We haven’t yet, but we have ‘resetting all of the nonsensical crap we had to do for certification’ on our to-do list. I’m ridiculously excited to not have all of my kitchen knives on top of my refrigerator or have all of my cleaning supplies clustered in my laundry room. We don’t have to schedule visits or deal with our cow of a caseworker. That’s probably the most exciting thing.
Not that we won’t do it again.. But not right now. Probably not for a while. And we’re ok with that. We were not wholly unsuccessful, and we’ve learned a lot.
Nathan is now trying to custom-order a sibling. We were at a restaurant and he sees a cute younger girl at another table, and he says, “mommy, I want a baby like her at home!” X_X kid is killing me.. Lol.
Saturday was a birthday party for Nathan’s classmate, and we were the only guests to show. How sucky is that? On top of that, I’m pretty sure mom was a meth head and the grandparents were the actual caretakers of the two little girls. It was awwwkward.. I wonder if that’s a known issue and maybe that’s why no one attended? But it’s a thing in general, no one accepts invites to kids birthday parties, and it kind of sucks.

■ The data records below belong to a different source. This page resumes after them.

(* ===== verification/Bench.v ===== *)
(** * The flood benchmarks' publishers (crates/bench, crates/server/examples/parsebench.rs)

    The publisher of [floodpub] and [floodpubsub]: frames encoded once, written in
    chunks of whole frames.  The handshake and the gate that are to prove that the
    server has read everything.  And the parser benchmark, which needs no socket.
    The kernel's answers and the environment are parameters. *)

From Stdlib Require Import String Strings.Byte.
From S2P Require Import Prelude Proto ProtoLex Decimal ProtoFeed ProtoStream ProtoRoundtrip External Arena Frames Outbox Writer Config ConfigFile TestClient BenchScan.

(** ** Definitions *)

(** [nats_bench::param], given the variable's value: [None] is the panic. *)
Definition param (value : option str) (default_value : Z) : option Z :=
  match value with
  | Some v => parse_usize v
  | None => Some default_value
  end.

(** [str::trim_start_matches] with a text: as often as it is there. *)
Fixpoint trim_start_text (fuel : nat) (p s : str) : str :=
  match fuel with
  | O => s
  | S fuel => if bool_decide (take (length p) s = p) && negb (is_empty p) then trim_start_text fuel p (drop (length p) s) else s
  end.

(** [connect_addr], given [NATS_BENCH_URL] and [ADDR]. *)
Definition connect_addr (url addr : option str) : str :=
  match url with
  | Some (c :: u) => trim_start_text (length (c :: u)) (cs "nats://") (c :: u)
  | _ => default (cs "127.0.0.1:4222") addr
  end.

(** [dial], on what the first read brought. *)
Definition dial_ok (info : bytes) : bool := (5 <? length info)%nat && bool_decide (take 5 info = bs "INFO ").

(** One encoded publish of [size] bytes. *)
Definition flood_frame (subject : bytes) (size : nat) : bytes :=
  bs "PUB " ++ subject ++ bs " " ++ display_uint (Z.of_nat size) ++ CRLF ++ replicate size "x"%byte ++ CRLF.

Definition per_chunk (target flen : Z) : nat := Z.to_nat (Z.max (target / flen) 1).

(** The publisher in its loops: [whole] frames of the [todo] ones are being written and
    [rest] is what is left of them; or it has ended. *)
Inductive Publisher :=
| Pb_run (todo whole : nat) (rest sent : bytes)
| Pb_done (sent : bytes)
| Pb_bail (sent : bytes).

Section Publisher.

Variables (frame : bytes) (pc : nat).

(** [chunk]: [pc] copies of the frame. *)
Definition flood_chunk : bytes := times pc frame.

(** [while left > 0]. *)
Definition pub_head (todo : nat) (sent : bytes) : Publisher :=
  match todo with
  | O => Pb_done sent
  | S _ => let whole := Nat.min todo pc in Pb_run todo whole (take (whole * length frame) flood_chunk) sent
  end.

(** [while off < buf.len()], and [left -= whole] behind it. *)
Definition pub_next (todo whole : nat) (rest sent : bytes) : Publisher :=
  if is_empty rest then pub_head (todo - whole) sent else Pb_run todo whole rest sent.

(** One [write]: the kernel takes at most what it is offered. *)
Definition pub_write (p : Publisher) (answer : IoResult) : Publisher :=
  match p with
  | Pb_run todo whole rest sent =>
      match answer with
      | Ok 0%Z => Pb_bail sent
      | Ok n => pub_next todo whole (drop (Z.to_nat n) rest) (sent ++ take (Z.to_nat n) rest)
      | Err Interrupted => p
      | Err _ => Pb_bail sent
      end
  | _ => p
  end.

Definition pub_run (msgs : nat) (answers : list IoResult) : Publisher := foldl pub_write (pub_head msgs []) answers.

End Publisher.

(** What a read on a socket with a timeout answers. *)
Inductive ReadAnswer :=
| Ra_data (b : bytes)
| Ra_eof
| Ra_again
| Ra_interrupted
| Ra_error.

(** [windows(k).any(|w| w == text)]. *)
Fixpoint contains (text l : bytes) : bool :=
  bool_decide (take (length text) l = text) ||
  match l with [] => false | _ :: l' => contains text l' end.

(** The gate at the end of [floodpub]: [Some true] is [consumed], [Some false] the
    deadline or the end of the stream, [None] an error. *)
Fixpoint gate (reads : list ReadAnswer) (seen : bytes) : option bool :=
  match reads with
  | [] => Some false
  | Ra_data b :: reads' =>
      let seen := seen ++ b in
      if contains (bs "PONG" ++ [x0d]) seen || contains (bs "+OK" ++ [x0d]) seen then Some true
      else gate reads' (if (blen seen >? 2 ^ 20)%Z then [] else seen)
  | Ra_eof :: _ => Some false
  | (Ra_again | Ra_interrupted) :: reads' => gate reads' seen
  | Ra_error :: _ => None
  end.

(** [expect_pong]: whether it succeeds, and what it writes. *)
Fixpoint expect_pong (reads : list ReadAnswer) (seen sent : bytes) : bool * bytes :=
  match reads with
  | [] => (false, sent)
  | Ra_data b :: reads' =>
      let seen := seen ++ b in
      if contains (bs "PONG") seen then (true, sent)
      else
        let sent' := if contains (bs "PING" ++ [x0d]) seen then sent ++ pong_line else sent in
        expect_pong reads' (if (blen seen >? 2 ^ 16)%Z then [] else seen) sent'
  | Ra_interrupted :: reads' => expect_pong reads' seen sent
  | (Ra_eof | Ra_again | Ra_error) :: _ => (false, sent)
  end.

(** *** parsebench *)

(** [chunk]: every pass adds a frame, so [bytes] bounds the passes. *)
Fixpoint pb_chunk_loop (fuel : nat) (size : nat) (subject : bytes) (limit : Z) (out : bytes) (n : nat) : bytes * nat :=
  match fuel with
  | O => (out, n)
  | S fuel =>
      let flen := (blen subject + Z.of_nat size + 8)%Z in
      if (blen out + flen + 8 <? limit)%Z
      then pb_chunk_loop fuel size subject limit (out ++ flood_frame subject size) (S n)
      else (out, n)
  end.

Definition pb_chunk (size : nat) (subject : bytes) (limit : nat) : bytes * nat :=
  pb_chunk_loop limit size subject (Z.of_nat limit) [] 0.

(** One round of [run]: feed until the buffer is empty; [None] is a parse error, an
    event that is not a publish, or a feed that leaves the buffer as it is. *)
Definition is_publish (ev : Event) : bool := match ev with EvPublish _ _ _ _ _ _ => true | _ => false end.

Fixpoint pb_round (fuel : nat) (st : State) (buf : bytes) (lim : Limits) (msgs : Z) : option Z :=
  match fuel with
  | O => None
  | S fuel =>
      if is_empty buf then Some msgs
      else
        match feed_into st buf lim [] with
        | Some (Ok _, st', src, evs) =>
            if forallb is_publish evs then pb_round fuel st' src lim (wrap64 (msgs + blen evs)) else None
        | _ => None
        end
  end.

Fixpoint pb_run (rounds : nat) (wire : bytes) (lim : Limits) (msgs : Z) : option Z :=
  match rounds with
  | O => Some msgs
  | S rounds => n ← pb_round (S (length wire)) Line wire lim msgs; pb_run rounds wire lim n
  end.

(** ** Lemmas *)

Definition flood_cmd (subject : bytes) (size : nat) : Cmd := CmdPub subject None (replicate size "x"%byte).

Lemma flood_frame_encode lim subject size :
  cmd_ok lim (flood_cmd subject size) -> flood_frame subject size = encode (flood_cmd subject size).
Proof.
  intros H. pose proof (test_bytes_encode lim (T_pub subject None (replicate size "x"%byte)) H) as E.
  etrans; [| exact E]. simpl. unfold flood_frame, pub_frame, blen. rewrite length_replicate. by rewrite <- !(assoc_L (++)).
Qed.

Lemma times_encode lim subject size n :
  cmd_ok lim (flood_cmd subject size) ->
  times n (flood_frame subject size) = concat (map encode (replicate n (flood_cmd subject size))).
Proof. intros H. unfold times. by rewrite (flood_frame_encode lim _ _ H), <- fmap_replicate. Qed.

Lemma flood_frame_length subject size : 0 < length (flood_frame subject size).
Proof. unfold flood_frame. rewrite length_app. simpl. lia. Qed.

Section PublisherLemmas.

Context (frame : bytes) (pc : nat) (Hframe : 0 < length frame) (Hpc : 0 < pc).

Lemma take_times k n : k <= n -> take (k * length frame) (times n frame) = times k frame.
Proof.
  intros H. replace n with (k + (n - k)) by lia. rewrite times_add.
  rewrite take_app_le, take_ge by (rewrite times_length; lia). done.
Qed.

(** What was sent and what is being sent are whole copies of the frame. *)
Definition pub_inv (msgs : nat) (p : Publisher) : Prop :=
  match p with
  | Pb_run todo whole rest sent =>
      rest <> [] /\ 0 < whole <= todo /\ todo <= msgs /\ sent ++ rest = times (msgs - todo + whole) frame
  | Pb_done sent => sent = times msgs frame
  | Pb_bail _ => False
  end.

(** The bytes it has still to send. *)
Definition pub_left (msgs : nat) (p : Publisher) : nat :=
  match p with Pb_run _ _ _ sent => msgs * length frame - length sent | _ => 0 end.

Lemma pub_head_inv msgs todo sent :
  todo <= msgs -> sent = times (msgs - todo) frame ->
  pub_inv msgs (pub_head frame pc todo sent) /\ pub_left msgs (pub_head frame pc todo sent) <= msgs * length frame - length sent.
Proof.
  intros Ht Hs. unfold pub_head. destruct todo as [| t]; [by rewrite Nat.sub_0_r in Hs; simpl; split; [| lia] |].
  set (whole := Nat.min (S t) pc). unfold flood_chunk. rewrite take_times by lia.
  simpl. split; [| lia]. split_and!; [| lia | lia | lia |].
  - intros H. apply (f_equal length) in H. rewrite times_length in H. simpl in H. assert (0 < whole) by lia. nia.
  - rewrite Hs, <- times_add. done.
Qed.

Lemma pub_write_inv msgs p n :
  pub_inv msgs p -> (0 < n)%Z ->
  pub_inv msgs (pub_write frame pc p (Ok n)) /\
  pub_left msgs (pub_write frame pc p (Ok n)) <= pub_left msgs p - 1.
Proof.
  intros Hp Hn. destruct p as [todo whole rest sent | sent | sent]; [| simpl; split; [done | lia] | done].
  destruct Hp as (Hr & Hw & Ht & Hall). cbn [pub_write]. destruct n as [| n | n]; [lia | | lia].
  set (k := Z.to_nat (Z.pos n)). assert (Hk : 0 < k) by lia. clearbody k. clear n Hn.
  assert (Hsent : length (sent ++ take k rest) = length sent + Nat.min k (length rest)) by (rewrite length_app, length_take; lia).
  assert (Hlr : 0 < length rest) by (destruct rest; [done | simpl; lia]).
  unfold pub_next. destruct (is_empty (drop k rest)) eqn:E.
  - assert (Hd : drop k rest = []) by (by destruct (drop k rest)).
    assert (Htk : take k rest = rest) by (by rewrite <- (take_drop k rest) at 2; rewrite Hd, app_nil_r).
    rewrite Htk in *. destruct (pub_head_inv msgs (todo - whole) (sent ++ rest)) as [H1 H2]; [lia | |].
    + rewrite Hall. f_equal. lia.
    + split; [done |]. cbn [pub_left]. lia.
  - split; [| cbn [pub_left]; lia]. split_and!; [by intros H; rewrite H in E | lia | lia | lia |].
    by rewrite <- (assoc_L (++)), take_drop.
Qed.

(** The answers of a socket that goes on taking bytes, and how many take some. *)
Definition takes (r : IoResult) : Prop := match r with Ok n => (0 < n)%Z | Err e => e = Interrupted end.

Definition writes (rs : list IoResult) : nat := foldr (fun r n => match r with Ok _ => S n | Err _ => n end) 0 rs.

Lemma pub_run_inv msgs rs p :
  Forall takes rs -> pub_inv msgs p ->
  pub_inv msgs (foldl (pub_write frame pc) p rs) /\ pub_left msgs (foldl (pub_write frame pc) p rs) <= pub_left msgs p - writes rs.
Proof.
  intros Hrs. revert p. induction Hrs as [| r rs Hr _ IH]; intros p Hp; simpl; [split; [done | lia] |].
  destruct r as [n | e]; simpl in Hr.
  - destruct (pub_write_inv msgs p n Hp Hr) as [H1 H2]. destruct (IH _ H1) as [H3 H4]. split; [done | lia].
  - subst e. replace (pub_write frame pc p (Err Interrupted)) with p by (by destruct p). by apply IH.
Qed.

Lemma pub_left_zero msgs p : pub_inv msgs p -> pub_left msgs p = 0 -> p = Pb_done (times msgs frame).
Proof.
  intros Hp Hl. destruct p as [todo whole rest sent | sent | sent]; [| simpl in Hp; by subst | done]. exfalso.
  destruct Hp as (Hr & Hw & Ht & Hall). simpl in Hl. apply (f_equal length) in Hall.
  rewrite length_app, times_length in Hall. assert (0 < length rest) by (destruct rest; [done | simpl; lia]).
  assert ((msgs - todo + whole) * length frame <= msgs * length frame) by (apply Nat.mul_le_mono_r; lia). lia.
Qed.

End PublisherLemmas.

(** ** Properties *)

(** The flood is what it claims to be.  On a socket that goes on taking bytes (any
    number per write, interruptions allowed), the publisher ends after at most as many
    writes as there are bytes, has written exactly [msgs] copies of its frame, and the
    server's parser makes exactly [msgs] publishes of [size] bytes of them. *)
Lemma flood_publishes_msgs lim subject size target msgs rs :
  let frame := flood_frame subject size in
  let pc := per_chunk target (blen frame) in
  cmd_ok lim (flood_cmd subject size) -> Forall takes rs -> msgs * length frame <= writes rs ->
  pub_run frame pc msgs rs = Pb_done (times msgs frame) /\
  feed_into Line (times msgs frame) lim [] =
    Some (Ok tt, Line, [], replicate msgs (EvPublish subject None 0 (Z.of_nat size) (replicate size "x"%byte) false)).
Proof.
  intros frame pc Hok Hrs Hw.
  assert (Hf : 0 < length frame) by apply flood_frame_length.
  assert (Hpc : 0 < pc) by (unfold pc, per_chunk; lia). split.
  - unfold pub_run. destruct (pub_head_inv frame pc Hf Hpc msgs msgs []) as [H1 H2]; [done | by rewrite Nat.sub_diag |].
    destruct (pub_run_inv frame pc Hf Hpc msgs rs _ Hrs H1) as [H3 H4].
    apply (pub_left_zero frame pc Hf Hpc); [done |]. rewrite Nat.sub_0_r in H2. lia.
  - unfold frame. rewrite (times_encode lim) by done. rewrite feed_into_cmds by (by apply Forall_replicate).
    simpl. do 2 f_equal. clear Hw. induction msgs as [| n IH]; [done |]. simpl. rewrite IH.
    unfold blen. by rewrite length_replicate.
Qed.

Nathan and I did a huge clean-up of his room and toys, and ended up having a friend stay overnight for the first time. I’ve learned my lesson and may never do it again.. Lol. But they had fun. We had a massive storm blow in that killed plans to go to a little farm-style zoo and playground.
I haven’t been keeping up with my diet, but I’m still losing weight (probably not eating as much as a result of said diet.) I am tantalizingly close to my wedding weekend goal, and just over 15lbs from my motorcycle goal. I’m wearing my smallest jeans from 2011 and don’t have too much farther until I’m wearing a pair I bought more than 10 years ago as a goal. (They’re low riders… 🤣) I’ve literally never worn them, have never been able to. I nearly did in 2011, so I’m hoping I will be able to by the end of the year. That’s my goal.
So onward and upward. I’m still seeing my therapist, and I’m really liking it. I feel like it’s absolutely worth the time and effort to work it into my work schedule.
Things are good. July is almost over and August is going to be awesome!